В 1983 году архив Стенкла подарили Библиотеке SOAS при Лондонском университете. Но только сейчас архив стал по‑настоящему доступен исследователям. Много номеров журнала «Лошн ун лебн» можно прочесть в оцифрованном виде; создана новая, двуязычная программа‑помощник для поиска по текстам; массу материалов наконец каталогизировали. Архив Стенкла — подлинная сокровищница для тех, кто изучает его творчество, но вдобавок эти документы позволят исследователям взглянуть под новым углом на очень многих писателей и деятелей культуры из его окружения.

Авроом‑Нохум СтенклФото: Miriam Stencl Becker

По этому случаю SOAS обратилась к певице и композитору Полине Шеперд с просьбой положить несколько стихотворений Стенкла на музыку.

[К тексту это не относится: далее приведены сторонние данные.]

(* ===== verification/Backup.v ===== *)
(** * The backup writer: mm_backup.c

    [mm_backup_run] reads the tables of a database and writes them as a stream of
    tagged items, which a second thread compresses, encrypts and writes to the file.
    The two threads share [mm_backup_ctx]: the producer fills the buffer [p_buf] points
    to, the writing thread takes it, makes the other one current and works on the first
    without the lock.

    A state holds the shared context, where the writing thread is, and a schedule.  At
    each point where the producer can be overtaken (taking the lock, waiting on the
    condition, reading the [canceled] flag) it takes the next entry of the schedule and
    runs the events in it: steps of the writing thread and cancellations by the user.
    Every interleaving at that granularity is some schedule.  Signals wake a waiting
    thread at some later point of the schedule and are not steps of their own; a wait
    the schedule never ends is the fault [Blocked].

    SQLite is a parameter ([SqliteRead]): what each query yields.  Log messages are not
    modelled. *)

From S2P Require Import Prelude CLib Streams.

(** ** Constants (mm_backup.h) *)

Definition MMBAK_RET_FAILED : Z := -1.
Definition MMBAK_RET_OK : Z := 0.
Definition MMBAK_RET_CANCELED : Z := 1.

Definition MMBAK_FLAG_NO_CIPHER : Z := 1.
Definition MMBAK_FLAG_NO_COMPRESS : Z := 2.
Definition MMBAK_FLAG_FIX_CORRUPTION : Z := 4.
Definition MMBAK_FLAG_NO_CREATE_TABLE : Z := 8.
Definition MMBAK_FLAG_INCREMENTAL : Z := 16.

Definition MMBAK_TAG_LARGE_DATA : Z := 128.
Definition MMBAK_TAG_SQL_ONESHOT : Z := 129.
Definition MMBAK_TAG_SQL_REPEATED : Z := 130.
Definition MMBAK_TAG_END_ROW : Z := 131.
Definition MMBAK_TAG_END_SQL : Z := 132.

Definition MMBAK_TAG_BIND_NULL : Z := 0.
Definition MMBAK_TAG_BIND_VARINT : Z := 1.
Definition MMBAK_TAG_BIND_VARINT_MINUS : Z := 2.
Definition MMBAK_TAG_BIND_FLOAT : Z := 3.
Definition MMBAK_TAG_BIND_TEXT : Z := 4.
Definition MMBAK_TAG_BIND_TEXT_SHORT : Z := 5.
Definition MMBAK_TAG_BIND_BLOB : Z := 6.
Definition MMBAK_TAG_BIND_BLOB_SHORT : Z := 7.

Definition MMBAK_MAGIC : list Z := 0 :: str "dBbAk".
Definition MMBAK_VERSION : Z := 2.

Definition INPUT_BUFFER_SIZE : Z := 8192.
Definition OUTPUT_BUFFER_SIZE : Z := 8192.

(** Return codes of SQLite the file tests or returns. *)
Definition SQLITE_OK : Z := 0.
Definition SQLITE_ERROR : Z := 1.
Definition SQLITE_INTERNAL : Z := 2.
Definition SQLITE_ABORT : Z := 4.
Definition SQLITE_CORRUPT : Z := 11.
Definition SQLITE_ROW : Z := 100.

Definition has_flag (flags f : Z) : bool := negb (Z.land flags f =? 0).

(** ** SQLite, read side *)

(** A column of a result row: its type and the value read through the accessor of the type;
    a [double] is its eight bytes.  [SV_Other] is a type code the program does not know. *)
Inductive sqlite_value :=
| SV_Integer (v : Z)
| SV_Float (bits : list Z)
| SV_Text (bytes : list Z)
| SV_Blob (bytes : list Z)
| SV_Null
| SV_Other (type : Z).

(** A statement from [sqlite3_prepare_v2] to [sqlite3_finalize]: the code of the first, the
    rows [sqlite3_step] gives, the code of the last, which reports how stepping ended. *)
Record stmt_result := StmtResult {
  prepare_rc : Z;
  stmt_rows : list (list sqlite_value);
  finalize_rc : Z
}.

Class SqliteRead := {
  sqlite3_query : list Z -> stmt_result;
  (** [sqlite3_exec] with a callback: the rows as text, and the code when all were taken *)
  sqlite3_exec_rows : list Z -> list (list (option (list Z))) * Z;
  sqlite3_exec_rc : list Z -> Z;
  sqlite3_strglob : list Z -> list Z -> Z;
  (** the [%q] of [sqlite3_mprintf] *)
  mprintf_q : list Z -> list Z
}.

(** ** The context *)

Record mm_backup_tabdesc := Tabdesc { td_table : list Z; td_condition : option (list Z) }.

Record mm_backup_buffer := Buffer { avail : Z; data : list Z }.

Section backup.
Context `{Zl : Zlib} `{Rc : Rc4} `{Sq : SqliteRead}.

Record mm_backup_ctx := Ctx {
  zst : dstate;  (* deflate state inside zstrm *)
  next_in : bool * Z;  (* zstrm.next_in: which buffer, and the offset in it *)
  avail_in : Z;  (* zstrm.avail_in *)
  avail_out : Z;  (* zstrm.avail_out *)
  key : rc4_key;  (* rc4_key *)
  fp : FILE;
  flags : Z;
  stmt_count : Z;
  sec_size : Z;
  sec_pos : Z;
  tabdesc : option (list mm_backup_tabdesc);  (* with num_tabdesc *)
  canceled : bool;
  writable_schema : bool;
  in_finish : bool;
  in_avail : bool;
  in_full : bool;
  write_error : bool;
  p_buf : bool;  (* false: &buffer[0], true: &buffer[1] *)
  buffer0 : mm_backup_buffer;
  buffer1 : mm_backup_buffer
}.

По воле случая у Шеперд уже было в работе одно стихотворение Стенкла. Однако, получив заказ, Шеперд обратилась в лондонское идишское сообщество, где к ней отнеслись очень радушно. Она сочинила музыку к двум стихотворениям Стенкла, а ее переложение «Халбе левоне» («Половинки луны»), просто потрясает.

 

Кто подвесил ее перед моим окном —

молодую луну после такой ненастной
ночи?

Половинкой лица она смотрела на меня,

а другой половинкой надо мной смеялась.

 

Вы можете посмотреть программу «Спеть Стенкла» целиком.

Прогулявшись сегодня по Брик‑лейн, вы увидите немногочисленные, но драгоценные вещественные свидетельства того, что тут некогда процветала идишская община. Это не значит, что сегодня идиш захирел — нет, он деятельно существует в новой форме, форме XXI века. Сейчас Университетскому колледжу Лондона есть чем похвастаться: там работает целая плеяда серьезных ученых, исследующих и преподающих идиш. Когда в 2020 году разразилась пандемия, эта команда талантливых специалистов применила свои уникальные социолингвистические умения, чтобы помочь донести научную и медицинскую информацию до общин, где говорят на идише, — таких как Стэмфорд‑Хилл.

Казалось бы, в том, что касается литературы, современный Стэмфорд‑Хилл, мир хасидов, говорящих на идише, бесконечно далек от вулканической культурной жизни Уайтчепела в межвоенный период. Тем не менее Лондон — город большой, но не настолько. Лакс сообщает, что у А. М. Кайзера, одного из авторов, которых она переводит, был младший брат Шломо: так вот, жил он в хасидском Стэмфорд‑Хилле. Большое семейство Кайзеров, как и многие другие в те десятилетия глобальных сдвигов, «раскололось», пишет Лакс. Тем не менее интересно осмыслить не самозамкнутые, маленькие мирки литературного и хасидского идиша, а паутину связей между разными кварталами: ее нити снова и снова обрывают, но они опять срастаются, всякий раз самым неожиданным образом.